Needed from the data below: every line from the one with "(** How the" up to and including the one with "(mutex s) (read_semaphore s) (write_lock s) (files s) (calls s).", repeated exactly and with nothing else.

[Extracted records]

================================

(** X8.  The filesystem scan of a replay returns if and only if
    [glob.glob] returns for the joined pathname (it raises when it lists
    a directory for a pattern that does not compile) and none of the
    files that it found fails at [os.stat] or at [open] with an error
    other than ENOENT; one such file makes the whole scan raise. *)
Theorem get_fs_sow_returns_iff w r directory pattern since :
  (exists items, _get_fs_sow w r directory pattern since = Ret items) <->
  (exists files,
     glob_glob w (path_join directory pattern) = Ret files /\
     forall filename, In filename files -> ~ unreadable w filename).
Proof.
  unfold _get_fs_sow.
  destruct (glob_glob w (path_join directory pattern)) as [files|e0]; cbn [obind].
  2:{ split; [by intros [items [=]] | by intros (files & [=] & _)]. }
  destruct (fs_sow_items_records w (String.length r) since files)
    as [[(f & Hin & Hbad) [e He]] | [Hall (items' & Hi & _)]].
  - rewrite He. cbn [obind]. split.
    + intros [items [=]].
    + intros (files' & [= <-] & Hall). destruct (Hall f Hin Hbad).
  - rewrite Hi. cbn [obind]. split; [| eauto].
    intros _. exists files. by split.
Qed.

(** ** Replay: order and duplicates *)


Section SortedBy.
Context {A : Type} (leb : A -> A -> bool) (R : A -> A -> Prop).
Hypothesis R_trans : forall x y z, R x y -> R y z -> R x z.
Hypothesis leb_true : forall x y, leb x y = true -> R x y.
Hypothesis leb_false : forall x y, leb x y = false -> R y x.
(** * WinApiDatabase: the key-value store of [Database.py]

    A shallow embedding of the three classes of [Database.py]
    ([DataBase], [SerializedDataBase], [SynchronizedDataBase]) and of the
    module-level function [value_delete], followed by the properties of the
    specification that are about them.

    The Python dictionary [self.data] is a [gmap]; Python values are the
    inductive [pyobj], in which [PyNone] is a value like any other.  The
    Win32 objects the code drives (three mutexes, one semaphore, one file)
    are fields of an explicit state that every operation threads through,
    together with the list of API calls made so far.  An operation either
    returns, raises, or waits forever on a gate that is never signalled. *)

From Stdlib Require Import ZArith.
From Stdlib.Strings Require Import Byte.
From stdpp Require Import base countable gmap strings list.

Set Warnings "-register-all".

(** ** Python values *)

(** Payload values: what the callers store.  [PyList] gives nesting. *)
Inductive pyobj : Type :=
  | PyNone
  | PyBool (b : bool)
  | PyInt (z : Z)
  | PyStr (s : string)
  | PyList (l : list pyobj).

(** Dictionary keys: the hashable values the callers use (the drivers use
    integers). *)
Inductive pykey : Type :=
  | KInt (z : Z)
  | KStr (s : string).

Global Instance pykey_eq_dec : EqDecision pykey.
Proof. solve_decision. Defined.

Global Instance pykey_countable : Countable pykey.
Proof.
  refine (inj_countable'
            (fun k => match k with KInt z => inl z | KStr s => inr s end)
            (fun x => match x with inl z => KInt z | inr s => KStr s end) _).
  intros []; reflexivity.
Defined.

(** [self.data]. *)
Abbreviation store := (gmap pykey pyobj).

(** ** class DataBase *)

Module DataBase.

(** [DataBase.__init__]: [self.data = {}]. *)
Definition init : store := ∅.

(** [set_value(key, value)]: the returned boolean and the new [self.data]. *)
Definition set_value (key : pykey) (value : pyobj) (data : store)
  : bool * store :=
  match data !! key with
  | Some _ => (false, data)
  | None => (true, <[key := value]> data)
  end.

(** [get_value(key)]: [self.data.get(key, None)] under [if key in
    self.data], and the implicit [return None] otherwise. *)
Definition get_value (key : pykey) (data : store) : pyobj :=
  match data !! key with
  | Some v => default PyNone (data !! key)
  | None => PyNone
  end.

(** [delete(key)]: [self.data.pop(key, None)] under [if key in self.data],
    and the implicit [return None] otherwise. *)
Definition delete (key : pykey) (data : store) : pyobj * store :=
  match data !! key with
  | Some _ => (default PyNone (data !! key), base.delete key data)
  | None => (PyNone, data)
  end.

End DataBase.

(** ** The Win32 objects and the explicit state *)

(** A mutex as the calling thread sees it.  Win32 mutexes are recursive:
    the owner may wait on them again and must release once per wait. *)
Inductive mutex_state : Type :=
  | Unowned
  | Owned (again : nat)   (* by the caller, waited on [S again] times *)
  | OwnedElsewhere.       (* by another thread or process *)

(** A semaphore: the slots still available and the maximum count. *)
Record semaphore_state : Type := Semaphore {
  sem_count : nat;
  sem_max : nat
}.

(** The handles an instance keeps in its attributes. *)
Inductive mutex_handle : Type := FileMutex | Mutex | WriteLock.
Inductive handle : Type :=
  | HMutex (m : mutex_handle)
  | ReadSemaphore.
Coercion HMutex : mutex_handle >-> handle.

Inductive access : Type := GENERIC_READ | GENERIC_WRITE.

(** The API calls, as they are logged. *)
Inductive api_call : Type :=
  | CallCreateMutex (name : option string)
  | CallCreateSemaphore (initial maximum : nat) (name : option string)
  | CallWait (h : handle)
  | CallReleaseMutex (m : mutex_handle)
  | CallReleaseSemaphore (count : nat)
  | CallCreateFile (name : string) (a : access)
  | CallWriteFile (name : string) (bytes : list byte)
  | CallReadFile (name : string) (size : nat)
  | CallCloseHandle (h : option string).

(** What can be raised. *)
Inductive exn : Type :=
  | ApiError (api : string)      (* the named pywin32 call raised *)
  | UnpicklingError              (* [pickle.loads] on bytes that are no pickle *)
  | RuntimeError (msg : string)
  | AttributeError (name : string).   (* the instance has no such attribute *)

(** How the file system behaves during one [save] or [load]. *)
Inductive io_fault : Type :=
  | NoFault
  | CreateFileFails
  | TransferFails.               (* [WriteFile] or [ReadFile] fails *)

(** An instance with the objects its handles denote, the files, and the log
    of calls.  [has_gates] tells whether the constructor has assigned
    [self.mutex], [self.read_semaphore] and [self.write_lock]; when it has
    not, the instance has no such attributes and the three fields that
    follow stand for nothing. *)
Record state : Type := State {
  data : store;
  filename : string;
  file_mutex : mutex_state;
  read_limit : nat;
  has_gates : bool;
  mutex : mutex_state;
  read_semaphore : semaphore_state;
  write_lock : mutex_state;
  files : gmap string (list byte);
  calls : list api_call
}.

Definition set_data (d : store) (s : state) : state :=
  State d (filename s) (file_mutex s) (read_limit s) (has_gates s)
        (mutex s) (read_semaphore s) (write_lock s) (files s) (calls s).

Definition set_files (f : gmap string (list byte)) (s : state) : state :=
  State (data s) (filename s) (file_mutex s) (read_limit s) (has_gates s)
        (mutex s) (read_semaphore s) (write_lock s) f (calls s).

Definition set_semaphore (c : semaphore_state) (s : state) : state :=
  State (data s) (filename s) (file_mutex s) (read_limit s) (has_gates s)
        (mutex s) c (write_lock s) (files s) (calls s).

Definition log (c : api_call) (s : state) : state :=
  State (data s) (filename s) (file_mutex s) (read_limit s) (has_gates s)
        (mutex s) (read_semaphore s) (write_lock s) (files s) (calls s ++ [c]).

Definition get_mutex (m : mutex_handle) (s : state) : mutex_state :=
  match m with
  | FileMutex => file_mutex s
  | Mutex => mutex s
  | WriteLock => write_lock s
  end.

Definition set_mutex (m : mutex_handle) (v : mutex_state) (s : state) : state :=
  match m with
  | FileMutex =>
      State (data s) (filename s) v (read_limit s) (has_gates s)
            (mutex s) (read_semaphore s) (write_lock s) (files s) (calls s)
  | Mutex =>
      State (data s) (filename s) (file_mutex s) (read_limit s) (has_gates s) v
            (read_semaphore s) (write_lock s) (files s) (calls s)
  | WriteLock =>
      State (data s) (filename s) (file_mutex s) (read_limit s) (has_gates s)
            (mutex s) (read_semaphore s) v (files s) (calls s)
  end.

(** ** Outcomes and sequencing *)

Inductive outcome (A : Type) : Type :=
  | Return (a : A) (s : state)
  | Raise (e : exn) (s : state)
  | Blocked (s : state).         (* an INFINITE wait that is never satisfied *)
Arguments Return {A} a s.
Arguments Raise {A} e s.
Arguments Blocked {A} s.

Definition M (A : Type) : Type := state -> outcome A.

Definition ret {A} (a : A) : M A := fun s => Return a s.

Definition bind {A B} (m : M A) (k : A -> M B) : M B :=
  fun s =>
    match m s with
    | Return a s' => k a s'
    | Raise e s' => Raise e s'
    | Blocked s' => Blocked s'
    end.

Notation "'let*' x ':=' m 'in' k" := (bind m (fun x => k))
  (at level 10, x name, m at level 100, k at level 200, only parsing).
Notation "m '>>' k" := (bind m (fun _ => k))
  (at level 90, right associativity, only parsing).

(** What a [finally] clause does to the outcome of its [try] body: it runs
    in every case but a wait that never ends; an exception of its own
    replaces the pending one. *)
Definition finally {A} (r : outcome A) (fin : M unit) : outcome A :=
  match r with
  | Return a s =>
      match fin s with
      | Return _ s' => Return a s'
      | Raise e s' => Raise e s'
      | Blocked s' => Blocked s'
      end
  | Raise e s =>
      match fin s with
      | Return _ s' => Raise e s'
      | Raise e' s' => Raise e' s'
      | Blocked s' => Blocked s'
      end
  | Blocked s => Blocked s
  end.

Definition try_finally {A} (body : M A) (fin : M unit) : M A :=
  fun s => finally (body s) fin.

(** [for _ in range(n): body]. *)
Fixpoint for_range (n : nat) (body : M unit) : M unit :=
  match n with
  | O => ret tt
  | S n' => body >> for_range n' body
  end.

(** ** The pywin32 calls *)

(** [win32event.WaitForSingleObject(h, INFINITE)]. *)
Definition WaitForSingleObject (h : handle) : M unit :=
  fun s =>
    let s := log (CallWait h) s in
    match h with
    | HMutex m =>
        match get_mutex m s with
        | Unowned => Return tt (set_mutex m (Owned 0) s)
        | Owned n => Return tt (set_mutex m (Owned (S n)) s)
        | OwnedElsewhere => Blocked s
        end
    | ReadSemaphore =>
        match sem_count (read_semaphore s) with
        | S c =>
            Return tt (set_semaphore
                         (Semaphore c (sem_max (read_semaphore s))) s)
        | O => Blocked s
        end
    end.

(** [win32event.ReleaseMutex(h)]: only the owner may release. *)
Definition ReleaseMutex (m : mutex_handle) : M unit :=
  fun s =>
    let s := log (CallReleaseMutex m) s in
    match get_mutex m s with
    | Owned O => Return tt (set_mutex m Unowned s)
    | Owned (S n) => Return tt (set_mutex m (Owned n) s)
    | Unowned | OwnedElsewhere => Raise (ApiError "ReleaseMutex") s
    end.

(** [win32event.ReleaseSemaphore(self.read_semaphore, 1)]: fails when the
    count would pass the maximum. *)
Definition ReleaseSemaphore : M unit :=
  fun s =>
    let s := log (CallReleaseSemaphore 1) s in
    let c := sem_count (read_semaphore s) in
    let m := sem_max (read_semaphore s) in
    if decide (c < m)%nat
    then Return tt (set_semaphore (Semaphore (S c) m) s)
    else Raise (ApiError "ReleaseSemaphore") s.

(** [win32file.CreateFile(name, access, 0, None, disposition, 0, None)].
    The code opens with [GENERIC_WRITE] and [CREATE_ALWAYS] (the file is
    created or truncated) or with [GENERIC_READ] and [OPEN_EXISTING].  The
    handle is modelled by the name of the file it is open on. *)
Definition CreateFile (name : string) (a : access) (io : io_fault) : M string :=
  fun s =>
    let s := log (CallCreateFile name a) s in
    match io with
    | CreateFileFails => Raise (ApiError "CreateFile") s
    | _ =>
        match a with
        | GENERIC_WRITE => Return name (set_files (<[name := []]> (files s)) s)
        | GENERIC_READ =>
            match files s !! name with
            | Some _ => Return name s
            | None => Raise (ApiError "CreateFile") s
            end
        end
    end.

================================

PROBLEM SOLUTION>
(** How the file system behaves during one [save] or [load]. *)
Inductive io_fault : Type :=
  | NoFault
  | CreateFileFails
  | TransferFails.               (* [WriteFile] or [ReadFile] fails *)

(** An instance with the objects its handles denote, the files, and the log
    of calls.  [has_gates] tells whether the constructor has assigned
    [self.mutex], [self.read_semaphore] and [self.write_lock]; when it has
    not, the instance has no such attributes and the three fields that
    follow stand for nothing. *)
Record state : Type := State {
  data : store;
  filename : string;
  file_mutex : mutex_state;
  read_limit : nat;
  has_gates : bool;
  mutex : mutex_state;
  read_semaphore : semaphore_state;
  write_lock : mutex_state;
  files : gmap string (list byte);
  calls : list api_call
}.

Definition set_data (d : store) (s : state) : state :=
  State d (filename s) (file_mutex s) (read_limit s) (has_gates s)
        (mutex s) (read_semaphore s) (write_lock s) (files s) (calls s).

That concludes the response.